==== Dataset records
(** Accepting gives a connection at the front of the queue that is ready. *)
Lemma accept_front l b (s : tcp) :
  tcp_ok s -> slot l -> c_state (conn l s) = TCP_LISTEN -> c_next (conn l s) = b -> slot b -> c_state (conn b s) = TCP_ESTABLISHED ->
  exists s', tcp_accept l s = Some (b, s') /\ tcp_ok s' /\ holdable b s' /\ forall j, slot j -> exists n, conn j s' = set_next n (conn j s).
Proof.
  intros Ok Hl El En Hb Eb. destruct (tcp_accept_ok l s Ok Hl El) as (q & C & _ & _ & R). destruct q as [|x q]; cbn [chain] in C; [unfold slot in Hb; lia|]. destruct C as (E & _ & _).
  assert (x = b) as -> by congruence. destruct R as [[F _]|(q1 & j & q2 & Eq & F & _ & A & _ & Hh & K & Same)].
  - apply Forall_inv in F. exfalso. apply F. by left.
  - destruct q1 as [|y q1]; injection Eq as <- Eq; [|apply Forall_inv in F; exfalso; apply F; by left].
    eexists. split; [exact A|]. split; [apply K|done].
Qed.

(** The bytes of one logged segment. *)
Lemma segment_out_bytes i flags data (s s' : tcp) dst m :
  segment_out i flags data s s' -> t_sent s' = t_sent s ++ [(dst, m)] ->
  exists opts ck, (zlen opts = 0 \/ zlen opts = 16) /\ zlen ck = 2 /\ m = tcp_bytes (conn i s) flags opts ck data.
Proof.
  intros (n & ts & ck & Hck & _ & ->) E. cbn [t_sent] in E. apply app_inj_1 in E as [_ E]; [|done]. injection E as _ <-. eexists _, ck. split; [apply options_len|done].
Qed.

Lemma grown {A} (l : list A) x l' : l' = l ++ [x] -> l' <> l.
Proof. intros -> E. apply (f_equal length) in E. rewrite length_app in E. cbn in E. lia. Qed.

Lemma handshake_syn iface ip port sport s a s' dst m :
  tcp_ok s -> 0 <= if_ip iface < 2 ^ 32 -> 0 <= ip < 2 ^ 32 -> 0 <= port < 2 ^ 16 -> 0 < sport < 2 ^ 16 ->
  tcp_connect iface ip port sport s = (a, s') -> 0 <= a -> t_sent s' = t_sent s ++ [(dst, m)] ->
  let c := opening (if_ip iface) ip sport port (g_iss s) in
  slot a /\ tcp_ok s' /\ conn_ok c /\ (forall j, slot j -> conn j s' = if decide (j = a) then advanced TCP_SYN 0 c else conn j s) /\
  exists opts ck, (zlen opts = 0 \/ zlen opts = 16) /\ zlen ck = 2 /\ m = tcp_bytes c TCP_SYN opts ck [].
Proof.
  intros Ok Hif Hip Hp Hsp E Ha Es c. destruct (connect_start _ _ _ _ _ _ _ Ok Hif Hip Hp Hsp E Ha) as (Hs & s3 & Ok3 & E3 & El & Ec). fold c in Ec. rewrite <- El in Es.
  assert (Ea : conn a s3 = c) by (rewrite Ec by done; by rewrite decide_True).
  pose proof (sent_segment _ _ _ _ _ _ Ok3 Hs E3 (grown _ _ _ Es)) as So. pose proof (segment_out_conn _ _ _ _ _ Ok3 Hs So) as Cs.
  destruct (segment_out_bytes _ _ _ _ _ _ _ So Es) as (opts & ck & Ho & Hck & ->). rewrite Ea in *.
  split_and!; [done|by eapply segment_out_ok|rewrite <- Ea; by apply Ok3| |by exists opts, ck].
  intros j Hj. rewrite Cs by done. destruct (decide (j = a)); [done|]. rewrite Ec by done. by rewrite decide_False.
Qed.

(** The SYN arrives at a listener. *)
Lemma handshake_synack iface src dst c opts ck b1 l (s s' : tcp) d m :
  tcp_ok s -> conn_ok c -> zlen opts = 0 \/ zlen opts = 16 -> zlen ck = 2 -> holds b1 (tcp_bytes c TCP_SYN opts ck []) ->
  0 <= src < 2 ^ 32 -> 0 <= dst < 2 ^ 32 -> conn_find src (c_local_port c) (c_remote_port c) s = -1 -> listener_find (c_remote_port c) s = l -> 0 <= l ->
  s' = tcp_input iface b1 src dst s -> t_sent s' = t_sent s ++ [(d, m)] ->
  slot l /\ c_state (conn l s) = TCP_LISTEN /\ exists b c1 ts, slot b /\ b <> l /\ tcp_ok s' /\ conn_ok c1 /\
  c1 = answering dst src (mk_seg (c_local_port c) (c_remote_port c) (c_snd_nxt c) 0 TCP_SYN (c_rcv_wnd c) opts []) (g_iss s) (c_next (conn l s)) ts /\
  (forall j, slot j -> conn j s' = if decide (j = b) then advanced (Z.lor TCP_SYN TCP_ACK) 0 c1 else if decide (j = l) then set_next b (conn l s) else conn j s) /\
  exists opts ck, (zlen opts = 0 \/ zlen opts = 16) /\ zlen ck = 2 /\ m = tcp_bytes c1 (Z.lor TCP_SYN TCP_ACK) opts ck [].
Proof.
  intros Ok Oc Ho Hck Hb Hsrc Hdst Hf El Hl -> Es. destruct (tcp_input_bytes iface b1 src dst s c TCP_SYN opts ck [] Oc Ho Hck ltac:(done) Hb) as [n E].
  cbv zeta in E. rewrite Hf in E. change (-1 <? 0) with true in E. cbv iota in E. pose proof (conn_wide c TCP_SYN opts [] Oc) as Wg. set (g := mk_seg _ _ _ _ _ _ _ _) in *.
  rewrite E in Es |- *. assert (Ok0 : tcp_ok (with_net n s)) by (by apply tcp_ok_with_net).
  destruct (syn_start iface src dst g l (with_net n s) _ Ok0 Wg Hsrc Hdst El Hl eq_refl eq_refl) as (Sl & Ell & b & s3 & ts & Hbs & Nbl & Ok3 & E3 & Et & Ec).
  { exact (grown _ _ _ Es). }
  split; [done|]. split; [done|]. assert (Eb : conn b s3 = answering dst src g (g_iss s) (c_next (conn l s)) ts) by (rewrite Ec by done; by rewrite decide_True).
  assert (Es3 : t_sent (tcp_input_syn iface src dst g (with_net n s)) = t_sent s3 ++ [(d, m)]) by (rewrite Et; exact Es).
  pose proof (sent_segment _ _ _ _ _ _ Ok3 Hbs E3 (grown _ _ _ Es3)) as So. pose proof (segment_out_conn _ _ _ _ _ Ok3 Hbs So) as Cs.
  destruct (segment_out_bytes _ _ _ _ _ _ _ So Es3) as (o1 & k1 & Ho1 & Hk1 & ->). pose proof (tk_conns s3 Ok3 b Hbs) as O1. rewrite Eb in O1, Cs |- *.
  eexists b, _, ts. split_and!; [done|done|by eapply segment_out_ok|exact O1|reflexivity| |by exists o1, k1].
  intros j Hj. rewrite Cs by done. destruct (decide (j = b)); [done|]. rewrite Ec by done. by rewrite decide_False.
Qed.

(** The SYN-ACK arrives at the active end. *)
Lemma handshake_ack iface src dst c opts ck b2 a (s s' : tcp) d m :
  tcp_ok s -> slot a -> conn_ok c -> zlen opts = 0 \/ zlen opts = 16 -> zlen ck = 2 -> holds b2 (tcp_bytes c (Z.lor TCP_SYN TCP_ACK) opts ck []) ->
  conn_find src (c_local_port c) (c_remote_port c) s = a -> c_state (conn a s) = TCP_SYN_SENT -> s' = tcp_input iface b2 src dst s -> t_sent s' = t_sent s ++ [(d, m)] ->
  let g := mk_seg (c_local_port c) (c_remote_port c) (c_snd_nxt c) (c_rcv_nxt c) (Z.lor TCP_SYN TCP_ACK) (c_rcv_wnd c) opts [] in
  tcp_ok s' /\ (forall j, slot j -> conn j s' = if decide (j = a) then opened g (conn a s) else conn j s) /\
  exists ck, zlen ck = 2 /\ conn_ok (opened g (conn a s)) /\ exists opts, (zlen opts = 0 \/ zlen opts = 16) /\ m = tcp_bytes (opened g (conn a s)) TCP_ACK opts ck [].
Proof.
  intros Ok Ha Oc Ho Hck Hb Hf Est -> Es g. destruct (tcp_input_bytes iface b2 src dst s c (Z.lor TCP_SYN TCP_ACK) opts ck [] Oc Ho Hck ltac:(done) Hb) as [n E].
  cbv zeta in E. rewrite Hf in E. destruct (Z.ltb_spec a 0); [unfold slot in Ha; lia|]. pose proof (conn_wide c (Z.lor TCP_SYN TCP_ACK) opts [] Oc) as Wg.
  change (ack_of c (Z.lor TCP_SYN TCP_ACK)) with (c_rcv_nxt c) in *. fold g in E, Wg. rewrite E in Es |- *. assert (Ok0 : tcp_ok (with_net n s)) by (by apply tcp_ok_with_net).
  destruct (synack_start iface a g (with_net n s) _ Ok0 Ha Wg Est eq_refl eq_refl) as (Ok' & Ec & s3 & Ok3 & E3 & Et & Ea). change (conn a (with_net n s)) with (conn a s) in *.
  assert (Es3 : t_sent (tcp_input_conn iface a g (with_net n s)) = t_sent s3 ++ [(d, m)]) by (rewrite Et; exact Es).
  pose proof (sent_segment _ _ _ _ _ _ Ok3 Ha E3 (grown _ _ _ Es3)) as So. destruct (segment_out_bytes _ _ _ _ _ _ _ So Es3) as (o1 & k1 & Ho1 & Hk1 & ->). rewrite Ea in *.
  split; [done|]. split; [exact Ec|]. exists k1. split; [done|]. split; [rewrite <- Ea; by apply Ok3|]. by exists o1.
Qed.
========
Show me every line of the entries above that holds "change".

__Solved problem__
  cbv zeta in E. rewrite Hf in E. change (-1 <? 0) with true in E. cbv iota in E. pose proof (conn_wide c TCP_SYN opts [] Oc) as Wg. set (g := mk_seg _ _ _ _ _ _ _ _) in *.
  change (ack_of c (Z.lor TCP_SYN TCP_ACK)) with (c_rcv_nxt c) in *. fold g in E, Wg. rewrite E in Es |- *. assert (Ok0 : tcp_ok (with_net n s)) by (by apply tcp_ok_with_net).
  destruct (synack_start iface a g (with_net n s) _ Ok0 Ha Wg Est eq_refl eq_refl) as (Ok' & Ec & s3 & Ok3 & E3 & Et & Ea). change (conn a (with_net n s)) with (conn a s) in *.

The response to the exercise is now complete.